Polymerase-tautomeric model for the mechanism of formation of targeted delayed substitution mutations under the synthesis of DNA containing cis-syn cyclobutane thymine dimers

Abstract

For the first time, a mechanism of targeted delayed base substitution mutations caused by cissyn cyclobutane thymine dimers is proposed. Delayed mutations are mutations that may appear in a few cycles of replication after the exposure to a mutagen. Targeted delayed mutations appear opposite to DNA damages that are able to stop the synthesis of DNA. Structural analysis of the insertion of the bases showed that adenine can be incorporated opposite to the rare tautomeric form of thymine T∗ 3. But any other canonical base may be inserted so that hydrogen bonds are formed between them. If, in the synthesis of DNA containing the cis-syn cyclobutane dimer TT∗ 3, DNA polymerases with relatively high fidelity of synthesis are involved, mutations not appear.
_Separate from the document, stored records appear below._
(** * The live voice-session hook [useGeminiLive] and its collaborators

    A shallow embedding of [hooks/useGeminiLive.ts]: the React state and
    the ref cells of the hook are one record, every callback of the hook
    is a computation in a small state / exception / output monad, and
    the calls the hook makes on browser objects (audio contexts, media
    tracks, the recorder, buffer sources, the remote session) are
    recorded as an ordered list of effects.  The PCM codec, the
    countdown of [components/Timer.tsx] and the card selection and
    transcript of [App.tsx] follow, each in a module of its own. *)

From Stdlib Require Import List Bool Arith ZArith NArith QArith Qminmax Qround Qabs.
From Stdlib Require Import String Ascii DecimalString Lia Lqa Sorted.
Import ListNotations.

Set Implicit Arguments.

(** ** JavaScript strings

    A JavaScript string is a sequence of UTF-16 code units. *)

Module Js.

Definition code_unit := N.
Definition jsstring := list code_unit.

(** A string literal of the source (all of them are ASCII). *)
Definition lit (s : string) : jsstring :=
  List.map N_of_ascii (list_ascii_of_string s).

(** Truthiness of a string: every string but [''] is truthy. *)
Definition truthy (s : jsstring) : bool :=
  match s with [] => false | _ :: _ => true end.

(** [a || b] on strings. *)
Definition or_else (a b : jsstring) : jsstring :=
  if truthy a then a else b.

Fixpoint startsWith (s p : jsstring) : bool :=
  match p, s with
  | [], _ => true
  | _ :: _, [] => false
  | c :: p', d :: s' => N.eqb c d && startsWith s' p'
  end.

(** [String.prototype.includes]. *)
Fixpoint includes (s p : jsstring) : bool :=
  startsWith s p ||
  match s with
  | [] => false
  | _ :: s' => includes s' p
  end.

(** White space and line terminators, the code units that
    [String.prototype.trim] strips. *)
Definition isWhiteSpace (c : code_unit) : bool :=
  ((9 <=? c) && (c <=? 13) || (c =? 32) || (c =? 160) || (c =? 5760)
   || (8192 <=? c) && (c <=? 8202) || (c =? 8232) || (c =? 8233)
   || (c =? 8239) || (c =? 8287) || (c =? 12288) || (c =? 65279))%N.

Fixpoint trimStart (s : jsstring) : jsstring :=
  match s with
  | [] => []
  | c :: s' => if isWhiteSpace c then trimStart s' else s
  end.

Definition trimEnd (s : jsstring) : jsstring := rev (trimStart (rev s)).

(** [String.prototype.trim]. *)
Definition trim (s : jsstring) : jsstring := trimEnd (trimStart s).

(** [Number.prototype.toString] on a non-negative integer such as the
    value of [Date.now()]. *)
Definition numberToString (n : N) : jsstring :=
  lit (NilZero.string_of_uint (N.to_uint n)).

End Js.

Import Js.

(** ** The types of [types.ts] the hook uses *)

Inductive ConnectionState := DISCONNECTED | CONNECTING | CONNECTED | ERROR.

Inductive Role := user | model.

Record ChatMessage := { id : jsstring; role : Role; text : jsstring }.

(** The hook itself only ever writes ['neutral']. *)
Inductive FluencyFeedback := neutral | feedback (tag : jsstring).

(** ** Browser and SDK objects

    Objects are identified by the address at which they were
    allocated. *)

Definition handle := nat.

Record AudioContext := { ctx : handle }.

Record MediaStream := { getTracks : list handle }.

(** The processor node; its [onaudioprocess] closure holds the value
    [isMuted] had in the render that built the [connect] that made the
    node. *)
Record ScriptProcessorNode := { node : handle; capturedIsMuted : bool }.

Inductive RecordingState := inactive | recording | paused.

Record MediaRecorder := { recorder : handle; state : RecordingState }.

(** A [Blob]: its bytes and its MIME type. *)
Record Blob := { content : list N; type : jsstring }.

Definition size (b : Blob) : nat := List.length (content b).

(** [new Blob(parts, { type })] *)
Definition newBlob (blobParts : list Blob) (type : jsstring) : Blob :=
  {| content := List.concat (List.map content blobParts); type := type |}.

(** An [AudioBuffer] of [frames] sample frames ([length] in the API);
    [duration] is [length / sampleRate] seconds. *)
Record AudioBuffer := { frames : N; sampleRate : positive }.

Definition duration (b : AudioBuffer) : Q :=
  Z.of_N (frames b) # sampleRate b.

Record SessionPromise := { session : handle }.

(** A thrown value; [message] is absent when the thrown value has no
    such property. *)
Record JsError := { message : option jsstring }.

(** The server events of [@google/genai], restricted to the fields the
    message handler reads. *)
Module GenAI.

Record Blob := { data : option jsstring }.
Record Part := { inlineData : option Blob }.
Record Content := { parts : option (list Part) }.
Record Transcription := { text : option jsstring }.
Record LiveServerContent := {
  modelTurn : option Content;
  inputTranscription : option Transcription;
  outputTranscription : option Transcription;
  turnComplete : option bool }.
Record LiveServerMessage := { serverContent : option LiveServerContent }.

End GenAI.

(** ** Effects on the outside world, in the order the hook issues them *)

Inductive Effect :=
| NewAudioContext (c : handle)
| ContextResume (c : handle)
| ContextClose (c : handle)
| GetUserMedia (tracks : list handle)
| TrackStop (t : handle)
| NewMediaRecorder (r : handle)
| RecorderStart (r : handle)
| RecorderStop (r : handle)
| CreateScriptProcessor (p : handle)
| NodeConnect (p : handle)
| ProcessorDisconnect (p : handle)
| SourceStart (src : handle) (when : Q) (buffer : AudioBuffer)
| SourceStop (src : handle)
| LiveConnect (s : handle) (systemInstruction : jsstring)
| SessionSend (s : handle) (greeting : jsstring)
| SessionSendRealtimeInput (s : handle)
| SessionClose (s : handle)
| ConsoleError.

(** A device an effect acquires or releases: an open audio context, a
    live microphone track, a recorder that records, a connected
    processor node, a started buffer source, an open remote session. *)
Inductive Kind := Context | Track | Recorder | Processor | Source | Session.

Definition Device : Type := Kind * handle.

Definition acquires (e : Effect) : list Device :=
  match e with
  | NewAudioContext c => [(Context, c)]
  | GetUserMedia tracks => List.map (pair Track) tracks
  | RecorderStart r => [(Recorder, r)]
  | CreateScriptProcessor p => [(Processor, p)]
  | SourceStart src _ _ => [(Source, src)]
  | LiveConnect s _ => [(Session, s)]
  | _ => []
  end.

Definition releases (e : Effect) : option Device :=
  match e with
  | ContextClose c => Some (Context, c)
  | TrackStop t => Some (Track, t)
  | RecorderStop r => Some (Recorder, r)
  | ProcessorDisconnect p => Some (Processor, p)
  | SourceStop src => Some (Source, src)
  | SessionClose s => Some (Session, s)
  | _ => None
  end.

(** The release calls among the effects. *)
Definition isRelease (e : Effect) : bool :=
  match releases e with
  | Some _ => true
  | None => false
  end.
However, if the further DNA synthesis will involve DNA polymerases having a low fidelity of synthesis, there may be base substitution mutations. Moreover, they may be formed through many cycles of replication after the damage of DNA. Consequently, these are the delayed mutations. Thus, the polymerase-tautomeric model of ultraviolet mutagenesis is able to explain not only the nature and mechanisms of formation of hot and cold spots under the ultraviolet mutagenesis, targeted and untargeted substitution mutations, targeted deletions and targeted insertions, targeted complex mutations, but also targeted delayed substitution mutations. The nature of bystander effects and the genomic instability can be explained in the framework of the polymerase-tautomeric model as well.